These are people we have heard of. These are people that we know. We ourselves are in the midst of affliction.
You have not promised us simple, carefree lives, nor have you sworn that we should be comfortable all of our days.
But you have given us your Spirit, and have joined us to your Son, our Lord Jesus Christ, who was perfected in suffering, and whose infirmity and weakness became the salvation of the world.
So if we are joined to his suffering, Good Father, then help us to suffer as he did: willingly for the joy that was set before him.
This joy does not come naturally; despair and illness wear us down. Our faith falters in the weakness of our bodies and minds and circumstances. We ask why you have forsaken us and we no longer expect you to answer.
But joy is a gift and a fruit of your own Spirit, the Spirit who Jesus knew would raise him from the dead.
For those to whom the future looks formless and void, a great fearful blankness, we ask you to give them faith, to trust you for that same joy that the Lord had even in Gethsemane.
Show us your faithfulness. Teach us what joy is, that we would know it when it arrives. Write your words on that great blankness, and compel us to believe you, Good Lord of all comfort, who knows our suffering and has promised not to forsake us or abandon us.

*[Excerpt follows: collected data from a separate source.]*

(* ===== verification/KvProps.v ===== *)
(** * Safety and functional properties of the key/value store *)

From S2P Require Import Prelude Memdb ProxyConfig Structs Delay TombstoneGC Store Graveyard Kvs PreparedQuery Session Catalog Coordinate.
From S2P Require Import Txn Fsm Logic MemdbFacts StoreFacts Frames KvSpec KvRefine SessionFacts SessionInv SessionProps.

(** ** From the specification back to the tables *)

Definition spec_after (live : string → option bool) (idx : N) (req : KVSRequest) (a : kv_abs) : kv_abs :=
  match spec_kv live idx req a with Some (_, a') => a' | None => a end.

Lemma kv_command_after now idx req st a :
  kv_rel (st_db st) a →
  kv_rel (st_db (applyKVSOperation now idx req st).2) (spec_after (session_live (st_db st)) idx req a).
Proof.
  intros Hrel. pose proof (kv_command_refines now idx req st a Hrel) as H. unfold spec_after.
  destruct (spec_kv _ idx req a) as [[resp a']|]; simpl in H; [by destruct H as (_&?&_)|].
  destruct H as [_ ->]. done.
Qed.
Lemma reachable_rel st : reachable st → kv_rel (st_db st) (kv_abs_of (st_db st)).
Proof. intros Hr%reachable_inv. by apply kv_rel_abs_of, si_kvs. Qed.

(** ** Locks *)

Lemma spec_set_lookup idx e upd a a' key :
  spec_set idx e upd a = Some a' →
  a_kv a' !! key =
    if decide (key = de_Key e)
    then Some (if unchanged (a_kv a !! de_Key e) (prepared (a_kv a !! de_Key e) idx e upd)
               then default e (a_kv a !! de_Key e) else prepared (a_kv a !! de_Key e) idx e upd)
    else a_kv a !! key.
Proof.
  unfold spec_set. destruct (unchanged _ _) eqn:Hu.
  - intros [= ->]. case_decide; [subst|done]. by destruct (a_kv a' !! de_Key e).
  - destruct (storable _); [|done]. intros [= <-]. simpl. case_decide; subst.
    + by rewrite lookup_insert_eq.
    + by rewrite lookup_insert_ne.
Qed.

(** The session of an entry after a set of the key. *)
Lemma spec_set_session idx e upd a a' x :
  spec_set idx e upd a = Some a' → a_kv a !! de_Key e = Some x →
  ∃ x', a_kv a' !! de_Key e = Some x' ∧ de_Session x' = if upd then de_Session e else de_Session x.
Proof.
  intros Hs Hx. rewrite (spec_set_lookup _ _ _ _ _ _ Hs), decide_True, Hx by done.
  eexists. split; [done|]. destruct (unchanged _ _) eqn:Hu.
  - simpl in *. unfold DirEntry_Equal in Hu. rewrite !andb_true_iff, !bool_decide_eq_true in Hu.
    destruct Hu as [_ ->]. by destruct upd.
  - by destruct upd.
Qed.

(** What a command may do to a held lock. *)
Definition lock_kept (req : KVSRequest) (key : string) (e : DirEntry) (after : option DirEntry) : Prop :=
  match after with
  | Some e' => de_Session e' = de_Session e ∨
      (kr_Op req = "unlock" ∧ de_Key (kr_DirEnt req) = key ∧
       de_Session (kr_DirEnt req) = de_Session e ∧ de_Session e' = "")
  | None => kr_Op req = "delete" ∨ kr_Op req = "delete-cas" ∨ kr_Op req = "delete-tree"
  end.

Section lock_kept.
Context (idx : N) (key : string) (e : DirEntry) (a : kv_abs).
Context (He : a_kv a !! key = Some e).

Lemma kept_same req : lock_kept req key e (a_kv a !! key).
Proof using He. rewrite He. by left. Qed.

Lemma kept_set req d : lock_kept req key e
  (a_kv (default a (spec_set idx d false a)) !! key).
Proof using He.
  destruct (spec_set idx d false a) as [a'|] eqn:Hs; [|by apply kept_same].
  simpl. destruct (decide (key = de_Key d)) as [->|Hne].
  - destruct (spec_set_session _ _ _ _ _ _ Hs He) as (x'&->&Hx'). by left.
  - rewrite (spec_set_lookup _ _ _ _ _ _ Hs), decide_False by done. by apply kept_same.
Qed.

Lemma kept_delete req k :
  kr_Op req = "delete" ∨ kr_Op req = "delete-cas" → lock_kept req key e (a_kv (spec_delete idx k a) !! key).
Proof using He.
  intros Hop. unfold spec_delete. destruct (a_kv a !! k); [|by apply kept_same]. simpl.
  destruct (decide (key = k)) as [->|]; [rewrite lookup_delete_eq|rewrite lookup_delete_ne by done; by apply kept_same].
  simpl. tauto.
Qed.

Lemma kept_delete_tree req p :
  kr_Op req = "delete-tree" → lock_kept req key e (a_kv (spec_delete_tree idx p a) !! key).
Proof using He.
  intros Hop. unfold spec_delete_tree. case_decide; [|by apply kept_same]. simpl.
  destruct (filter _ (a_kv a) !! key) as [e'|] eqn:Hf.
  - apply map_lookup_filter_Some in Hf as [Hf _]. simplify_eq. by left.
  - simpl. tauto.
Qed.

(** A set that writes the holder itself, or that releases it. *)
Lemma kept_take req d :
  (∀ x, a_kv a !! de_Key d = Some x → de_Key d = key →
     de_Session d = de_Session x ∨
     (kr_Op req = "unlock" ∧ de_Key (kr_DirEnt req) = key ∧
      de_Session (kr_DirEnt req) = de_Session x ∧ de_Session d = "")) →
  lock_kept req key e (a_kv (default a (spec_set idx d true a)) !! key).
Proof using He.
  intros Hd. destruct (spec_set idx d true a) as [a'|] eqn:Hs; [|by apply kept_same].
  simpl. destruct (decide (key = de_Key d)) as [->|Hne].
  - destruct (spec_set_session _ _ _ _ _ _ Hs He) as (x'&->&Hx'). simpl. rewrite Hx'.
    destruct (Hd e He eq_refl) as [?|(?&?&?&?)]; [by left|by right].
  - rewrite (spec_set_lookup _ _ _ _ _ _ Hs), decide_False by done. by apply kept_same.
Qed.
End lock_kept.

Lemma spec_lock_kept live idx req a key e :
  a_kv a !! key = Some e → de_Session e ≠ "" → lock_kept req key e (a_kv (spec_after live idx req a) !! key).
Proof.
  intros He Hne. pose proof (kept_same key e a He req) as Hsame.
  unfold spec_after, spec_kv. destruct req as [op d]. simpl.
  case_decide as Ho1.
  { pose proof (kept_set idx key e a He (mkKVSRequest op d) d) as H. by destruct (spec_set idx d false a). }
  case_decide as Ho2; [apply kept_delete; [done|by left]|].
  case_decide as Ho3.
  { destruct (a_kv a !! de_Key d) as [x|]; [|done]. destruct (de_ModifyIndex x =? de_ModifyIndex d)%N; [|done].
    apply kept_delete; [done|by right]. }
  case_decide as Ho4; [by apply kept_delete_tree|].
  case_decide as Ho5.
  { destruct (spec_cas_match _ _); [|done].
    pose proof (kept_set idx key e a He (mkKVSRequest op d) d) as H. by destruct (spec_set idx d false a). }
  case_decide as Ho6.
  { unfold spec_lock. case_decide as Hs0; [done|]. destruct (live (de_Session d)) as [[]|]; [|done..].
    cbv zeta. destruct (a_kv a !! de_Key d) as [x|] eqn:Hx.
    - case_decide as Hown.
      + pose proof (kept_take idx key e a He (mkKVSRequest op d)
          (de_set_indexes (de_CreateIndex x) idx (de_set_lock (de_LockIndex x) d))) as H.
        destruct (spec_set idx _ true a); simpl in *; [|done]. apply H. intros y Hy _. left. congruence.
      + case_decide as Hfree; [|done].
        pose proof (kept_take idx key e a He (mkKVSRequest op d)
          (de_set_indexes (de_CreateIndex x) idx (de_set_lock (u64_add (de_LockIndex x) 1) d))) as H.
        destruct (spec_set idx _ true a); simpl in *; [|done]. apply H. intros y Hy <-. congruence.
    - pose proof (kept_take idx key e a He (mkKVSRequest op d)
          (de_set_indexes idx idx (de_set_lock 1 d))) as H.
      destruct (spec_set idx _ true a); simpl in *; [|done]. apply H. intros y Hy _. congruence. }
  case_decide as Ho7; [|done].
  unfold spec_unlock. case_decide as Hs0; [done|]. destruct (a_kv a !! de_Key d) as [x|] eqn:Hx; [|done].
  case_decide as Hown; [|done].
  pose proof (kept_take idx key e a He (mkKVSRequest op d)
      (de_set_lock (de_LockIndex x) (de_set_session "" d))) as H.
  destruct (spec_set idx _ true a); simpl in *; [|done]. apply H. intros y Hy Hk. right.
  split_and!; congruence.
Qed.

(** C7. Mutual exclusion: while a session holds a key, no KV command hands the
    key to another session.  After any command the entry still has its holder,
    or the holder itself unlocked it, or the entry was deleted by a delete
    (deletes are not protected by the lock). *)
Theorem held_lock_exclusive now idx req st key e :
  reachable st → kvs (st_db st) !! string_args false key = Some e → de_Session e ≠ "" →
  lock_kept req key e
    (kvs (st_db (applyKVSOperation now idx req st).2) !! string_args false key).
Proof.
  intros Hr He Hne. pose proof (reachable_rel st Hr) as Hrel.
  rewrite <-(rel_kv _ _ (kv_command_after now idx req st _ Hrel)).
  apply spec_lock_kept; [|done]. by rewrite (rel_kv _ _ Hrel).
Qed.

Definition demo_id2 : string := "00000000-0000-0000-0000-000000000002".
Lemma held_lock_exclusive_witness :
  let e := mkDirEntry 1 "lead" 0 "me" demo_id 4 4 in
  let req := mkKVSRequest "unlock" (mkDirEntry 0 "lead" 0 "" demo_id 0 0) in
  lock_kept req "lead" e
    (kvs (st_db (applyKVSOperation 5 6 req (demo_store SessionKeysRelease)).2) !! string_args false "lead") ∧
  kvs (st_db (applyKVSOperation 5 6 req (demo_store SessionKeysRelease)).2) !! string_args false "lead" =
    Some (mkDirEntry 1 "lead" 0 "" "" 4 6).
Proof.
  split; [|vm_compute; reflexivity].
  apply held_lock_exclusive; [apply demo_store_reachable|vm_compute; reflexivity|discriminate].
Defined.

(** The entry of a key carries the content of [e]. *)
Definition holds_content (t : gmap string DirEntry) (e : DirEntry) : Prop :=
  ∃ y, t !! string_args false (de_Key e) = Some y ∧ DirEntry_Equal y e = true.

Lemma DirEntry_Equal_refl e c m : DirEntry_Equal (de_set_indexes c m e) e = true.
Proof. unfold DirEntry_Equal. simpl. by rewrite !N.eqb_refl, !bool_decide_true. Qed.

Lemma set_stores idx e s :
  tx_write s = true → storable e →
  ∃ e' s', kvsSetTxn idx e true s = (Ok e', s') ∧ holds_content (kvs (tx_db s')) e.
Proof.
  intros Hw Hs. pose proof (kvsSetTxn_run idx e true s Hw) as Hrun. cbv zeta in Hrun.
  set (e' := prepared (kv_at s (de_Key e)) idx e true) in *.
  assert (storable e' = true) as Hs' by (by apply Is_true_true).
  destruct (unchanged _ _) eqn:Hu.
  - do 2 eexists. split; [exact Hrun|]. unfold holds_content, kv_at in *.
    destruct (kvs (tx_db s) !! string_args false (de_Key e)) as [y|]; [|done]. exists y. by split.
  - rewrite Hs' in Hrun. do 2 eexists. split; [exact Hrun|].
    exists e'. simpl. rewrite lookup_insert_eq. split; [done|]. apply DirEntry_Equal_refl.
Qed.

(** The outcome of an acquisition that succeeds with the lock index [l]. *)
Definition acquired (r : outcome (bool * DirEntry) * Store) (e : DirEntry) (l : N) : Prop :=
  (∃ e', r.1 = Ok (true, e')) ∧ holds_content (kvs (st_db r.2)) (de_set_lock l e).

Lemma storable_live d e :
  de_Key e ≠ "" → session_live d (de_Session e) = Some true → storable e.
Proof.
  intros Hk Hl. unfold storable, session_live in *. apply andb_True.
  split; [by apply bool_decide_pack|]. apply orb_True. right. by destruct (uuid_parse (de_Session e)).
Qed.

Lemma KVSLock_acquires now idx e c l st :
  de_Key e ≠ "" → session_live (st_db st) (de_Session e) = Some true →
  acquired (write_txn now fst (let* entry := kvsSetTxn idx (de_set_indexes c idx (de_set_lock l e)) true in
                               mreturn (true, entry)) st) e l.
Proof.
  intros Hk Hl. destruct (set_stores idx (de_set_indexes c idx (de_set_lock l e)) (begin_txn true now st)) as
    (e'&s'&Hrun&Hst); [done| |].
  - by apply (storable_live (st_db st) (de_set_indexes c idx (de_set_lock l e))).
  - unfold write_txn. erewrite run_bind_ok by exact Hrun. simpl. split; [simpl; eauto|exact Hst].
Qed.

(** C8. Acquiring a lock: with a session that is not live the command fails
    and changes nothing; a key held by another session is refused and nothing
    changes; a free key is acquired and its lock index goes up by one (from
    zero for a new key, wrapping at 2^64); the holder acquiring again keeps
    its lock index.  On success the entry carries the request's value and
    flags and names the session. *)
Theorem KVSLock_spec now idx e st :
  de_Key e ≠ "" →
  let r := KVSLock now idx e st in
  match session_live (st_db st) (de_Session e) with
  | Some true =>
      match kvs (st_db st) !! string_args false (de_Key e) with
      | None => acquired r e 1
      | Some x =>
          if decide (de_Session x = de_Session e) then acquired r e (de_LockIndex x)
          else if decide (de_Session x = "") then acquired r e ((de_LockIndex x + 1) mod 2 ^ 64)%N
          else r.1 = Ok (false, e) ∧ st_db r.2 = st_db st
      end
  | _ => (∃ err, r.1 = Err err) ∧ st_db r.2 = st_db st
  end.
Proof.
  intros Hk. set (s := begin_txn true now st).
  pose proof (session_lookup_run s "failed session lookup" (de_Session e)) as Hsl.
  change (tx_db s) with (st_db st) in Hsl. unfold KVSLock.
  destruct (decide (de_Session e = "")) as [Hs|Hs].
  { assert (session_live (st_db st) (de_Session e) = None) as -> by (by rewrite Hs).
    apply write_txn_fails. unfold kvsLockTxn. rewrite decide_True by done. by do 2 eexists. }
  destruct (session_live (st_db st) (de_Session e)) as [[]|] eqn:Hlive.
  - destruct Hsl as [x Hsl].
    assert (∀ m, (kvsLockTxn idx e s = m s) → write_txn now fst (kvsLockTxn idx e) st = write_txn now fst m st) as Heq.
    { intros m Hm. unfold write_txn. fold s. by rewrite Hm. }
    assert (kvsLockTxn idx e s =
      match kvs (st_db st) !! string_args false (de_Key e) with
      | None => (let* entry := kvsSetTxn idx (de_set_indexes idx idx (de_set_lock 1 e)) true in mreturn (true, entry)) s
      | Some x =>
          if decide (de_Session x = de_Session e)
          then (let* entry := kvsSetTxn idx (de_set_indexes (de_CreateIndex x) idx (de_set_lock (de_LockIndex x) e)) true in
                mreturn (true, entry)) s
          else if decide (de_Session x ≠ "") then (Ok (false, e), s)
          else (let* entry := kvsSetTxn idx (de_set_indexes (de_CreateIndex x) idx (de_set_lock (u64_add (de_LockIndex x) 1) e)) true in
                mreturn (true, entry)) s
      end) as Hrun.
    { unfold kvsLockTxn. rewrite decide_False by done. erewrite run_bind_ok by exact Hsl. cbv beta iota zeta.
      rewrite (run_bind_ok (kv_First (de_Key e)) _ s (kv_at s (de_Key e)) s) by done.
      change (kv_at s (de_Key e)) with (kvs (st_db st) !! string_args false (de_Key e)).
      destruct (kvs (st_db st) !! string_args false (de_Key e)); [|done]. by repeat case_decide. }
    destruct (kvs (st_db st) !! string_args false (de_Key e)) as [x'|].
    + destruct (decide (de_Session x' = de_Session e)).
      { rewrite (Heq _ Hrun). by apply KVSLock_acquires. }
      destruct (decide (de_Session x' = "")) as [Hfree|Hheld].
      * rewrite decide_False in Hrun by tauto. rewrite (Heq _ Hrun). by apply KVSLock_acquires.
      * rewrite decide_True in Hrun by done. unfold write_txn. fold s. by rewrite Hrun.
    + rewrite (Heq _ Hrun). by apply KVSLock_acquires.
  - apply write_txn_fails. unfold kvsLockTxn. rewrite decide_False by done.
    erewrite run_bind_ok by exact Hsl. by do 2 eexists.
  - destruct Hsl as [err Hsl]. apply write_txn_fails. unfold kvsLockTxn. rewrite decide_False by done.
    erewrite run_bind_err by exact Hsl. by do 2 eexists.
Qed.

Lemma KVSLock_spec_witness :
  let r := KVSLock 7 9 (mkDirEntry 0 "free" 3 "mine" demo_id 0 0) (demo_store SessionKeysRelease) in
  acquired r (mkDirEntry 0 "free" 3 "mine" demo_id 0 0) 1 ∧
  kvs (st_db r.2) !! string_args false "free" = Some (mkDirEntry 1 "free" 3 "mine" demo_id 3 9).
Proof.
  split; [|vm_compute; reflexivity].
  exact (KVSLock_spec 7 9 (mkDirEntry 0 "free" 3 "mine" demo_id 0 0) (demo_store SessionKeysRelease)
    ltac:(discriminate)).
Defined.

Hear us as we pray for those who are sick and who suffer now.
Gracious God, the comfort of all who sorrow, the strength of all who suffer: Let the cry of those in misery and need come to you Who was despised and forsaken of men, a Man of sorrows and acquainted with grief, that they may find your mercy present with them in all their afflictions; and give us, we pray, the strength to serve them for the sake of Him who suffered for us, your Son Jesus Christ our Lord. Amen.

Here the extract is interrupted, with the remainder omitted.